Lemma meal_at_by_position ms i :
  meal_at ms (S i) =
  match nth_error ms i with
  | Some m => Returned m
  | None => Raised IndexError
  end.
Proof.
  unfold meal_at.
  replace (Z.of_nat (S i) - 1) with (Z.of_nat i) by lia.
  apply py_list_getitem_nat.
Qed.

Lemma catalog_id_position ms k :
  ids_by_position ms -> In k (catalog_ids ms) ->
  exists i m, k = S i /\ nth_error ms i = Some m.
Proof.
  intros Hpos Hin. unfold catalog_ids in Hin.
  apply in_map_iff in Hin. destruct Hin as [m [Hid Hin]].
  apply In_nth_error in Hin. destruct Hin as [i Hi].
  exists i, m. split; auto. rewrite <- Hid. now apply Hpos.
Qed.

(** A key past the end of the catalog list raises [IndexError]; the key 0
    reads [meals[-1]], the last meal of the list. *)
Lemma meal_at_past_end ms item :
  (List.length ms < item)%nat -> meal_at ms item = Raised IndexError.
Proof.
  intros H. destruct item as [|i]; [lia|].
  rewrite meal_at_by_position.
  replace (nth_error ms i) with (@None Meal.t); auto.
  symmetry. apply nth_error_None. lia.
Qed.

Lemma meal_at_zero ms m :
  meal_at (ms ++ [m]) 0 = Returned m.
Proof.
  unfold meal_at. change (Z.of_nat 0 - 1) with (-1).
  unfold py_list_getitem.
  assert (Hn : Z.of_nat (List.length (ms ++ [m]))
               = Z.of_nat (List.length ms) + 1)
    by (rewrite length_app, Nat2Z.inj_add; reflexivity).
  rewrite Hn. cbv zeta. change (-1 <? 0) with true. cbv iota.
  replace (-1 + (Z.of_nat (List.length ms) + 1))
    with (Z.of_nat (List.length ms)) by lia.
  replace (0 <=? Z.of_nat (List.length ms)) with true
    by (symmetry; apply Z.leb_le; lia).
  replace (Z.of_nat (List.length ms) <? Z.of_nat (List.length ms) + 1)
    with true by (symmetry; apply Z.ltb_lt; lia).
  cbn [andb]. rewrite Nat2Z.id.
  rewrite nth_error_app2 by lia. now rewrite Nat.sub_diag.
Qed.

(** *** C1: lookup by id *)

(** C1, counterexample: with the catalog listed as [Salad (id 2); Soup
    (id 1)] and the cart [{1: 1}], whose only key is an existing id,
    [get_line_items] reads [meals[0]] and returns the Salad line, not the
    line of the item with id 1. *)
Lemma line_items_by_id_counterexample :
  ~ line_items_by_id_claim [salad; soup] [(1%nat, PyInt 1)].
Proof.
  intros [H _].
  destruct H as [[l [Hspec Hcode]] _].
  - intros k [Hk|[]]. subst k. simpl. auto.
  - vm_compute in Hspec. vm_compute in Hcode.
    inversion Hspec; subst l. discriminate Hcode.
Qed.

__GOAL OF THE EXERCISE__. Please transcribe the entire listing exactly as given.

__TASK OUTPUT__.
Lemma meal_at_by_position ms i :
  meal_at ms (S i) =
  match nth_error ms i with
  | Some m => Returned m
  | None => Raised IndexError
  end.
Proof.
  unfold meal_at.
  replace (Z.of_nat (S i) - 1) with (Z.of_nat i) by lia.
  apply py_list_getitem_nat.
Qed.

Lemma catalog_id_position ms k :
  ids_by_position ms -> In k (catalog_ids ms) ->
  exists i m, k = S i /\ nth_error ms i = Some m.
Proof.
  intros Hpos Hin. unfold catalog_ids in Hin.
  apply in_map_iff in Hin. destruct Hin as [m [Hid Hin]].
  apply In_nth_error in Hin. destruct Hin as [i Hi].
  exists i, m. split; auto. rewrite <- Hid. now apply Hpos.
Qed.

(** A key past the end of the catalog list raises [IndexError]; the key 0
    reads [meals[-1]], the last meal of the list. *)
Lemma meal_at_past_end ms item :
  (List.length ms < item)%nat -> meal_at ms item = Raised IndexError.
Proof.
  intros H. destruct item as [|i]; [lia|].
  rewrite meal_at_by_position.
  replace (nth_error ms i) with (@None Meal.t); auto.
  symmetry. apply nth_error_None. lia.
Qed.

Lemma meal_at_zero ms m :
  meal_at (ms ++ [m]) 0 = Returned m.
Proof.
  unfold meal_at. change (Z.of_nat 0 - 1) with (-1).
  unfold py_list_getitem.
  assert (Hn : Z.of_nat (List.length (ms ++ [m]))
               = Z.of_nat (List.length ms) + 1)
    by (rewrite length_app, Nat2Z.inj_add; reflexivity).
  rewrite Hn. cbv zeta. change (-1 <? 0) with true. cbv iota.
  replace (-1 + (Z.of_nat (List.length ms) + 1))
    with (Z.of_nat (List.length ms)) by lia.
  replace (0 <=? Z.of_nat (List.length ms)) with true
    by (symmetry; apply Z.leb_le; lia).
  replace (Z.of_nat (List.length ms) <? Z.of_nat (List.length ms) + 1)
    with true by (symmetry; apply Z.ltb_lt; lia).
  cbn [andb]. rewrite Nat2Z.id.
  rewrite nth_error_app2 by lia. now rewrite Nat.sub_diag.
Qed.

(** *** C1: lookup by id *)

(** C1, counterexample: with the catalog listed as [Salad (id 2); Soup
    (id 1)] and the cart [{1: 1}], whose only key is an existing id,
    [get_line_items] reads [meals[0]] and returns the Salad line, not the
    line of the item with id 1. *)
Lemma line_items_by_id_counterexample :
  ~ line_items_by_id_claim [salad; soup] [(1%nat, PyInt 1)].
Proof.
  intros [H _].
  destruct H as [[l [Hspec Hcode]] _].
  - intros k [Hk|[]]. subst k. simpl. auto.
  - vm_compute in Hspec. vm_compute in Hcode.
    inversion Hspec; subst l. discriminate Hcode.
Qed.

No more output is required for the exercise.